De quoi orienter la Pac 2020

Certains chiffres ont tout de même été avancés : 20 à 46 €/ha de coûts de traitement de l’eau en moins, 23 €/ha de stockage de carbone en plus, jusqu’à 48 €/ha de pollinisation supplémentaire, 62 €/ha de coût de cancer en moins, 37 €/ha de coût de chômage évité, etc.
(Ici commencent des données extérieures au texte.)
Lemma get_owner_none now key user st :
  _uuid key = true -> _identifier user = true -> (forall r, st !! key = Some r -> r_user_id r <> user) ->
  get_owner now key user st = (st, Ok None).
Proof.
  intros Hkey Huser Hno. unfold get_owner. rewrite Hkey, Huser. cbn.
  assert (forall k r, st !! k = Some r -> owned key user k r = false) as Hnone.
  { intros k r Hk. unfold owned. apply bool_decide_eq_false_2. intros [-> Hu]. by apply (Hno r). }
  unfold expire_where. rewrite update_where_id.
  - unfold load_one. by rewrite one_or_none_nothing.
  - intros k r Hk. cbn. by rewrite (Hnone k r Hk).
Qed.

(** ** Properties *)

(** The life of an approval request: whatever the repository does, its row is
    never lost, keeps its owner, its exact binding, its risks, rule and deadline, and is
    decided at most once; a row approved or denied was so before its deadline, an
    expired one not before. *)
Theorem approval_lifecycle (st st' : approvals) (k : string) (r : ApprovalRequestRow) :
  approvals_reachable st -> rtc approval_step st st' -> st !! k = Some r ->
  exists r', st' !! k = Some r' /\ binding_of r' = binding_of r /\ r_risk_classes r' = r_risk_classes r
    /\ r_matched_rule_id r' = r_matched_rule_id r /\ r_created_at r' = r_created_at r /\ r_expires_at r' = r_expires_at r
    /\ (r_status r <> PENDING \/ r_status r' = PENDING -> r' = r)
    /\ decision_ok (r_status r') (r_decision_reason r') (r_decided_at r') (r_expires_at r').
Proof.
  intros Hreach Hr Hk. destruct (approval_history _ _ _ _ Hr Hk) as (r' & Hk' & Ho). exists r'. split; [done|].
  assert (approvals_reachable st') as Hreach' by (unfold approvals_reachable in *; by etrans).
  destruct (approval_rows _ (approvals_reachable_ok _ Hreach') _ _ Hk') as [_ Hdec].
  destruct Ho as [->|[now s why Hp Hs _ Hd]]; do 5 (split; [done|]); (split; [|done]); [done|]. by intros [?|?].
Qed.
Definition finalize_metadata (user run answer : string) (cost latency : option Q) (st : ledger)
  : ledger * result ledger_error unit :=
  if negb (Nat.eqb (rowcount (owned_run run user) (runs st)) 1) then (st, Err (LedgerValueError "run not found"))
  else (set_runs (update_where (owned_run run user) (with_metadata answer cost latency)) st, Ok tt).

(** ** Forks *)

Definition snapshot_item (m : MessageRow) : json :=
  JObj [("role", JStr (role m)); ("content", JStr (truncate 10000 (redact_str (content m))))]%string.

Definition oldest_first (a b : MessageRow) : Prop := m_created a <= m_created b.
#[export] Instance oldest_first_dec : RelDecision oldest_first.
Proof. intros a b. unfold oldest_first. apply _. Defined.

(** The messages up to [cutoff], in the order of their times, then of their ids. *)
Definition visible_messages (conv user : string) (cutoff : Z) (st : ledger) : list MessageRow :=
  match conversations st !! conv with
  | Some c =>
      if bool_decide (c_user c = user)
      then merge_sort oldest_first
             (filter (fun m => m_conversation m = conv /\ m_created m <= cutoff) (messages st))
      else []
  | None => []
  end.
(** ** A concrete history *)

Lemma history_reachable env calls : ledger_reachable env (fold_left (fun st c => perform env c st) calls empty).
Proof.
  unfold ledger_reachable. generalize empty. induction calls as [|c calls IH]; intros st; [apply rtc_refl|].
  eapply rtc_l; [by exists c|apply IH].
Qed.

(** No entity recognizer, sets in the order written, names as they are, on SQLite. *)
Definition plain_environment : environment := mkEnvironment None (fun l => l) (fun name => name) true.

Definition demo_identity (conv : string) : RunIdentity :=
  mkIdentity "alice" "apollo" conv "trace-1" "anthropic" "claude".

Definition demo_usage : Usage := mkUsage 10 5 15.

Definition demo_append (now : Z) (run conv k : string) (data : list (string * json)) : ledger_call :=
  CallAppend now run (demo_identity conv) k 1 data demo_usage.

(** A run that starts, stops and is forked, and a run of the fork. *)
Definition demo_calls : list ledger_call :=
  [Chat {["c1" := mkConversation "Launch" "alice" 1 1]} [mkMessage "c1" "user" "go" 2];
   CallEnsureRun 3 "r1" (demo_identity "c1");
   demo_append 4 "r1" "c1" "run_started" [("safe", JBool true); ("secret", JStr "hidden")];
   demo_append 5 "r1" "c1" RUN_STOPPED [("reason", JStr "end_turn"); ("error", JNull)];
   CallFork 6 "alice" "r1" 1 "default" ["m1"] "c2" "d1"]%string.

Definition demo_ledger (n : nat) : ledger :=
  fold_left (fun st c => perform plain_environment c st) (take n demo_calls) empty.

Definition demo_run (n : nat) : RunRow :=
  default (new_run 0 (demo_identity "c1") None) (runs (demo_ledger n) !! "r1"%string).

Lemma ledger_is_append_only_witness : exists r', runs (demo_ledger 5) !! "r1"%string = Some r'
  /\ run_extends "r1" (demo_ledger 3) (demo_ledger 5) (demo_run 3) r'.
Proof.
  apply (ledger_is_append_only plain_environment "r1" (demo_ledger 3) (demo_ledger 5)).
  - apply history_reachable.
  - apply (rtc_l _ _ (demo_ledger 4)); [|apply (rtc_l _ _ (demo_ledger 5)); [|apply rtc_refl]].
    + split; [exists (demo_append 5 "r1" "c1" RUN_STOPPED [("reason", JStr "end_turn"); ("error", JNull)]); reflexivity|].
      apply (bool_decide_eq_true_1 _). vm_compute. reflexivity.
    + split; [exists (CallFork 6 "alice" "r1" 1 "default" ["m1"%string] "c2" "d1"); reflexivity|].
      apply (bool_decide_eq_true_1 _). vm_compute. reflexivity.
  - vm_compute. reflexivity.
Defined.

Lemma event_sequences_have_no_gaps_witness :
  match runs (demo_ledger 4) !! "r1"%string with
  | None => forall s, events (demo_ledger 4) !! ("r1"%string, s) = None
  | Some r =>
      (forall s, is_Some (events (demo_ledger 4) !! ("r1"%string, s)) <-> 1 <= s < next_sequence r)
      /\ (forall s e, events (demo_ledger 4) !! ("r1"%string, s) = Some e ->
            e_user e = user_id (identity r)
            /\ (kind e = RUN_STOPPED <-> s + 1 = next_sequence r /\ terminal r = true))
      /\ (terminal r = true -> exists e, events (demo_ledger 4) !! ("r1"%string, next_sequence r - 1) = Some e /\ kind e = RUN_STOPPED)
  end.
Proof. apply (event_sequences_have_no_gaps plain_environment (demo_ledger 4) "r1"). apply history_reachable. Defined.

Lemma ledger_rows_well_formed_witness :
  (forall k r, runs (demo_ledger 5) !! k = Some r -> run_ok (runs (demo_ledger 5)) r)
  /\ (forall k c, checkpoints (demo_ledger 5) !! k = Some c -> checkpoint_ok (runs (demo_ledger 5)) c)
  /\ (forall k d, drafts (demo_ledger 5) !! k = Some d -> draft_ok (checkpoints (demo_ledger 5)) d
        /\ forall k' d', drafts (demo_ledger 5) !! k' = Some d' -> target_conversation_id d = target_conversation_id d' -> k = k').
Proof. apply (ledger_rows_well_formed plain_environment). apply history_reachable. Defined.

Definition demo_draft : ForkDraftRow := mkDraft "cogentrex:checkpoint:alice:r1:1" "alice" "apollo" "r1" 1 "c2" 6.

Lemma fork_is_inherited_once_witness :
  exists st1, ensure_run 7 "r2" (demo_identity "c2") (demo_ledger 5) = (st1, Ok tt)
    /\ drafts st1 = delete "d1"%string (drafts (demo_ledger 5))
    /\ (exists r, runs st1 !! "r2"%string = Some r
          /\ lineage r = (Some (source_run_id demo_draft), Some (source_sequence demo_draft)))
    /\ exists r', runs (ensure_run 8 "r3" (demo_identity "c2") st1).1 !! "r3"%string = Some r' /\ lineage r' = (None, None).
Proof.
  apply (fork_is_inherited_once plain_environment (demo_ledger 5) "d1" demo_draft 7 8 "r2" "r3" (demo_identity "c2")).
  - apply history_reachable.
  - vm_compute. reflexivity.
  - vm_compute. reflexivity.
  - vm_compute. reflexivity.
  - vm_compute. reflexivity.
  - discriminate.
Defined.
La liste est intéressante et on serait tenté d’additionner ces externalités positives pour imaginer un montant d’aides à l’hectare pour le bio…

Mais c’est trop tôt, met en garde Natacha Sautereau. « Il y a trop d’incertitudes et de manques, même si une rémunération semble justifiée ». C’est d’ailleurs avec ces premiers éléments « probants » que le ministre, qui avait commandé cette étude il y a un an, compte plaider en faveur de la rémunération du bio dans les négociations pour la Pac après 2020.

Sophie Bergot

(1) Institut technique de l’agriculture biologique (Itab)

(2) Institut national de la recherche agronomique.